Welcome to a Revelation of Jesus. In the last four videos we have been taking a deep dive into the prophecies of Daniel and Matthew 24 that were sealed up in the Seven thunders. We are now going to return to Revelation 10 to continue our study of the Seven Trumpets. More specifically, by examining the meaning of the little book we will try to answer the question “What is God doing during the Satan-inspired Time of Trouble?”
John saw a “mighty angel coming down from heaven…” with “a little book open in his hand” (Revelation 10:1,2). More than 500 years earlier Daniel saw the same angel with the same book. He was told to “shut up the words and seal the book until the time of the end” (Daniel 12:4).
Now in Revelation chapter 10 the stream of prophecy has reached the time of the end. We understand this first of all because chapters 10 and 11 are a part of the sixth trumpet, and we saw in video 27 that the trumpets are last-day events.
We also see that the little book that was supposed to be sealed until the time of the end is now “open in [the angel’s] hand”. John is told to eat the book and prophesy again. But before he eats it the angel makes an announcement to set the stage.
“The angel whom [John] saw standing on the sea and on the land raised up his hand to heaven and swore by Him who lives forever and ever, who created heaven and the things that are in it, the earth and the things that are in it, and the sea and the things that are in it, that there is not going to be any more delay, but in the days of the sounding of the seventh angel, when he is about to sound, the mystery of God would be finished, as He declared to His servants the prophets” (Revelation 10:5-7).
This is one long sentence, but there is so much to unpack that it can make your head spin.
First of all, the angel quoted the fourth commandment in which God said, “Remember the Sabbath day… for in six days the Lord created the heavens and the earth, the sea, and all that is in them” (Exodus 20:8-11). This reference to creation reminds us that God is able to make something out of nothing, or as the book of Hebrews says, “By faith, we understand that the worlds were framed by the word of God so that the things which are seen were not made of things which are visible” (Hebrews 11:3).

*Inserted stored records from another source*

(** * Snooker column-resize deltas

    A shallow embedding of [ephox.snooker.calc.Deltas]
    (src/main/js/ephox/snooker/calc/Deltas.js) and the properties of
    [neighbours] and [determine].

    Pixel widths, steps and minimum widths are JavaScript numbers that hold
    integers.  A JavaScript number is an IEEE 754 binary64 value: every
    [+] and [-] of the code returns the exact result rounded to 53
    significant bits, or an infinity when it is too large.  The embedding
    keeps the integers the caller passes as [Z] and computes with the
    rounding written out ([JsNumber]).  Reading an array at an index it
    does not have yields [undefined] in JavaScript; the embedding makes that
    visible by running [determine] in an error monad in which such a read
    fails. *)

From Stdlib Require Import ZArith List Lia Bool.
From Stdlib Require String.
Import ListNotations.
Open Scope Z_scope.

(** ** A small error monad for array reads *)

Definition ret {A : Type} (a : A) : option A := Some a.

Definition bind {A B : Type} (m : option A) (k : A -> option B) : option B :=
  match m with
  | Some a => k a
  | None => None
  end.

Notation "x <- m ;; k" := (bind m (fun x => k))
  (at level 61, m at next level, right associativity).

(** ** JavaScript numbers that hold integers *)

Module JsNumber.

(** An integer-valued binary64 number, an infinity, or NaN.  The two zeros
    of binary64 are equal under every operation the code uses and are both
    [Num 0]. *)
Inductive number : Type :=
| Num (z : Z)
| PosInfinity
| NegInfinity
| NaN.

(** [2^53]: every integer up to it in magnitude is a binary64 number. *)
Definition limit : Z := 9007199254740992.

(** [2^1024]: the magnitude from which a rounded result is an infinity. *)
Definition overflow : Z := 2 ^ 1024.

(** Round to nearest, ties to even, on 53 significant bits: the binary64
    number nearest to the integer [z]. *)
Definition round (z : Z) : number :=
  if Z.abs z <=? limit then Num z
  else
    let e := Z.log2 (Z.abs z) + 1 - 53 in
    let q := Z.abs z / 2 ^ e in
    let r := Z.abs z mod 2 ^ e in
    let half := 2 ^ (e - 1) in
    let m := if r <? half then q
             else if half <? r then q + 1
             else if Z.even q then q else q + 1 in
    if overflow <=? m * 2 ^ e
    then (if z <? 0 then NegInfinity else PosInfinity)
    else Num (Z.sgn z * (m * 2 ^ e)).

(** Unary [-]. *)
Definition neg (a : number) : number :=
  match a with
  | Num x => Num (- x)
  | PosInfinity => NegInfinity
  | NegInfinity => PosInfinity
  | NaN => NaN
  end.

(** Binary [+]. *)
Definition add (a b : number) : number :=
  match a, b with
  | NaN, _ | _, NaN => NaN
  | PosInfinity, NegInfinity | NegInfinity, PosInfinity => NaN
  | PosInfinity, _ | _, PosInfinity => PosInfinity
  | NegInfinity, _ | _, NegInfinity => NegInfinity
  | Num x, Num y => round (x + y)
  end.

(** Binary [-]. *)
Definition sub (a b : number) : number := add a (neg b).

End JsNumber.

Module Math.

Import JsNumber.

(** [Math.max(a, b)] *)
Definition max (a b : number) : number :=
  match a, b with
  | NaN, _ | _, NaN => NaN
  | PosInfinity, _ | _, PosInfinity => PosInfinity
  | NegInfinity, x | x, NegInfinity => x
  | Num x, Num y => Num (Z.max x y)
  end.

End Math.

(** ** JavaScript array primitives used by the module *)

Module JsArray.

(** The clamping of a relative index that [Array.prototype.slice] applies
    to both of its arguments: a negative index counts from the end. *)
Definition relative (len k : Z) : Z :=
  if k <? 0 then Z.max (len + k) 0 else Z.min k len.

Section Elements.

Context {A : Type}.

(** [array.length] *)
Definition length (array : list A) : Z := Z.of_nat (List.length array).

(** [array[index]]: defined on [0 .. length-1] only. *)
Definition get (array : list A) (index : Z) : option A :=
  if index <? 0 then None else nth_error array (Z.to_nat index).

(** [array.slice(start, stop)] *)
Definition slice (array : list A) (start stop : Z) : list A :=
  let len := length array in
  let k := relative len start in
  let final := relative len stop in
  firstn (Z.to_nat (final - k)) (skipn (Z.to_nat k) array).

(** [array.slice(start)]: the end defaults to the length. *)
Definition slice_from (array : list A) (start : Z) : list A :=
  slice array start (length array).

(** [a.concat(b)] *)
Definition concat (a b : list A) : list A := a ++ b.

End Elements.

End JsArray.

(** ** Imported helpers *)

Module Arr.
(** Modelled from the spec: [ephox.compass.Arr] is not among the sources;
    [Arr.map] applies a function to every element, in order, giving a
    sequence of the same length. *)
Definition map {A B : Type} (xs : list A) (f : A -> B) : list B :=
  List.map f xs.
End Arr.

Module Fun.
(** Modelled from the spec: [ephox.peanut.Fun] is not among the sources;
    [Fun.constant(v)] is the function that ignores its argument and
    returns [v]. *)
Definition constant {A B : Type} (v : B) : A -> B := fun _ => v.
End Fun.

Module ColumnContext.

(** Modelled from the spec: [ephox.snooker.calc.ColumnContext] is not among
    the sources; it is the tagged value
    None, Only(index), Left(index, next), Middle(prev, index, next),
    Right(prev, index), consumed by a five-way [fold]. *)
Inductive t : Type :=
| none
| only (index : Z)
| left (index next : Z)
| middle (prev index next : Z)
| right (prev index : Z).

Definition fold {A : Type}
    (onNone : unit -> A)
    (onOnly : Z -> A)
    (onLeft : Z -> Z -> A)
    (onMiddle : Z -> Z -> Z -> A)
    (onRight : Z -> Z -> A)
    (context : t) : A :=
  match context with
  | none => onNone tt
  | only index => onOnly index
  | left index next => onLeft index next
  | middle prev index next => onMiddle prev index next
  | right prev index => onRight prev index
  end.

End ColumnContext.

(** ** The module itself *)

Module Deltas.

Import JsNumber JsArray.

(** Based on the column index, identify the context.  Array lengths and the
    indices compared with them are far below [2^53], where the arithmetic
    of JavaScript numbers is the arithmetic of integers. *)
Definition neighbours (input : list Z) (index : Z) : ColumnContext.t :=
  if length input =? 0 then ColumnContext.none
  else if length input =? 1 then ColumnContext.only 0
  else if index =? 0 then ColumnContext.left 0 1
  else if index =? length input - 1
    then ColumnContext.right (index - 1) index
  else if (0 <? index) && (index <? length input - 1)
    then ColumnContext.middle (index - 1) index (index + 1)
  else ColumnContext.none.

Definition zero (array : list Z) : list number :=
  Arr.map array (Fun.constant (Num 0)).

Definition onOnly (result : list Z) (step min : Z) (index : Z)
  : option (list number) :=
  a <- get result index ;;
  let newNext := Math.max (Num min) (add (Num a) (Num step)) in
  b <- get result index ;;
  ret [ sub newNext (Num b) ].

Definition onChange (result : list Z) (step min : Z) (index next : Z)
  : option (list number) :=
  if 0 <=? step then
    a <- get result next ;;
    let newNext := Math.max (Num min) (sub (Num a) (Num step)) in
    b <- get result next ;;
    ret (concat (concat (zero (slice result 0 index))
                        [ Num step; sub newNext (Num b) ])
                (zero (slice_from result (next + 1))))
  else
    a <- get result index ;;
    let newThis := Math.max (Num min) (add (Num a) (Num step)) in
    b <- get result index ;;
    let diffx := sub (Num b) newThis in
    c <- get result index ;;
    ret (concat (concat (zero (slice result 0 index))
                        [ sub newThis (Num c); diffx ])
                (zero (slice_from result (next + 1)))).

Definition onRight (result : list Z) (step min : Z) (prev index : Z)
  : option (list number) :=
  if 0 <=? step then
    ret (concat (zero (slice result 0 index)) [ Num step ])
  else
    a <- get result index ;;
    let size := Math.max (Num min) (add (Num a) (Num step)) in
    b <- get result index ;;
    ret (concat (zero (slice result 0 index)) [ sub size (Num b) ]).

(** Calculate the offsets to apply to each column width (not the absolute
    widths themselves) based on a resize at column [column] of step
    [step].  The minimum column width allowed is [min].  The negation of
    the step is exact. *)
Definition determine (input : list Z) (column step min : Z)
  : option (list number) :=
  let step := - step in
  let result := slice_from input 0 in
  let context := neighbours input column in
  let onNone := Fun.constant (ret (zero result)) in
  let onLeft := onChange result step min in
  let onMiddle := fun (prev index next : Z) =>
                    onChange result step min index next in
  ColumnContext.fold onNone (onOnly result step min) onLeft onMiddle
                     (onRight result step min) context.

End Deltas.

(** ** Menu helpers of the table plugin

    The helpers that build the cell-style menus and the header toggles of
    the table plugin.  They talk to the editor through two of its methods;
    the editor class is not among the sources, so its state is an abstract
    type threaded through the calls and the two methods are an interface.
    The object [{ [key]: value }] handed to a command is the one-entry list
    [[(key, value)]]. *)

Module TableUi.

Import String.

(** [interface Item { readonly value: string }] *)
Class Item (T : Type) := { value : T -> string }.

(** [editor.execCommand(command, ui, value)] and
    [editor.queryCommandValue(command)]. *)
Class EditorApi (Editor : Type) := {
  execCommand : string -> bool -> list (string * string) -> Editor -> Editor;
  queryCommandValue : string -> Editor -> string
}.

(** The [data] handed to the action of a colour swatch: [{ value }]. *)
Record SwatchData : Type := { swatchValue : string }.

#[export] Instance SwatchData_Item : Item SwatchData :=
  {| value := swatchValue |}.

Record InitData (Choice : Type) : Type := {
  colors : option (list Choice);
  allowCustomColors : bool
}.

(** [Menu.FancyMenuItemSpec], with the fields the helper fills in. *)
Record FancyMenuItemSpec (Choice Editor : Type) : Type := {
  type : string;
  fancytype : string;
  initData : InitData Choice;
  onAction : SwatchData -> Editor -> Editor
}.

Arguments colors {Choice}.
Arguments allowCustomColors {Choice}.
Arguments type {Choice Editor}.
Arguments fancytype {Choice Editor}.
Arguments initData {Choice Editor}.
Arguments onAction {Choice Editor}.

Section Helpers.

Context {Editor : Type} `{EditorApi Editor}.

Definition applyTableCellStyle {T : Type} `{Item T} (style : string)
  : T -> Editor -> Editor :=
  fun item =>
    execCommand "mceTableApplyCellStyle" false [ (style, value item) ].

Definition fixColorValue {R : Type} (value : string) (setColor : string -> R)
  : R :=
  if String.eqb value "remove" then setColor ""%string
  else setColor value.

Definition generateColorSelector {Choice : Type}
    (colorList : list Choice) (style : string)
  : list (FancyMenuItemSpec Choice Editor) :=
  [ {| type := "fancymenuitem";
       fancytype := "colorswatch";
       initData :=
         {| colors := if (0 <? Z.of_nat (List.length colorList))%Z
                      then Some colorList else None;
            allowCustomColors := false |};
       onAction := fun data =>
         fixColorValue (value data) (fun value =>
           execCommand "mceTableApplyCellStyle" false [ (style, value) ])
    |} ].

Definition changeRowHeader (editor : Editor) : Editor :=
  let currentType := queryCommandValue "mceTableRowType" editor in
  let newType :=
    if String.eqb currentType "header" then "body"%string
    else "header"%string in
  execCommand "mceTableRowType" false [ ("type"%string, newType) ] editor.

Definition changeColumnHeader (editor : Editor) : Editor :=
  let currentType := queryCommandValue "mceTableColType" editor in
  let newType :=
    if String.eqb currentType "th" then "td"%string else "th"%string in
  execCommand "mceTableColType" false [ ("type"%string, newType) ] editor.

End Helpers.

(** An editor that only remembers the last row and column type it was
    given; it shows that the assumptions made on the editor below can be
    met. *)
Record TypesOnly : Type := { rowType : string; colType : string }.

#[export] Instance TypesOnly_Api : EditorApi TypesOnly := {|
  execCommand := fun command _ args editor =>
    match args with
    | [ (_, t) ] =>
        if String.eqb command "mceTableRowType"
        then {| rowType := t; colType := colType editor |}
        else if String.eqb command "mceTableColType"
        then {| rowType := rowType editor; colType := t |}
        else editor
    | _ => editor
    end;
  queryCommandValue := fun command editor =>
    if String.eqb command "mceTableRowType" then rowType editor
    else if String.eqb command "mceTableColType" then colType editor
    else ""%string
|}.

End TableUi.

(** ** Names of the system events of Alloy *)

Module SystemEvents.

Import String.

Definition alloy_tap : unit -> string := Fun.constant "alloy.tap"%string.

As we get into chapters 10 and 11 we will see God’s faithful witnesses doing amazing things, but anything they do is simply God creating something out of nothing in them and through them.
The angel also declares, “there is not going to be any more delay”. This tells us that there has been some sort of unexpected delay. In Matthew 24, which we studied in video 37, Jesus talked about the coming of His kingdom and the end of this age. He said, “The gospel of the kingdom will be preached in all the world as a witness to all the nations and then the end will come” (Matthew 24:14).
The Bible writers expected this to happen in their day. The apostle Paul said, “The gospel was preached to every creature under heaven” (Colossians 1:23), referring to the tremendous progress the early church made in bringing the good news to the whole world that they knew about.
That early love and zeal died out, however, and here we are 2000 years later with more people than ever who know nothing about Jesus. But the angel promises that “there is not going to be any more delay, but in the days of the sounding of the seventh angel when he is about to sound, the mystery of God will be finished” (Revelation 10:6,7).
Let us see first of all what happens with the sounding of the seventh trumpet, and then find out what the mystery of God is.
The seventh trumpet takes place in Revelation 11:15 when “The kingdoms of this world become the kingdom of our Lord”. This verse predicts a massive change of allegiance, where the subjects of the enemy become the subjects of the Lord. But notice that the change actually takes place “in the days of the sounding of the seventh trumpet, when he is about to sound” (Revelation 10:7), in other words, the period just before the seventh trumpet. This time is described in Revelation 11:2-13. It is the story of the two witnesses.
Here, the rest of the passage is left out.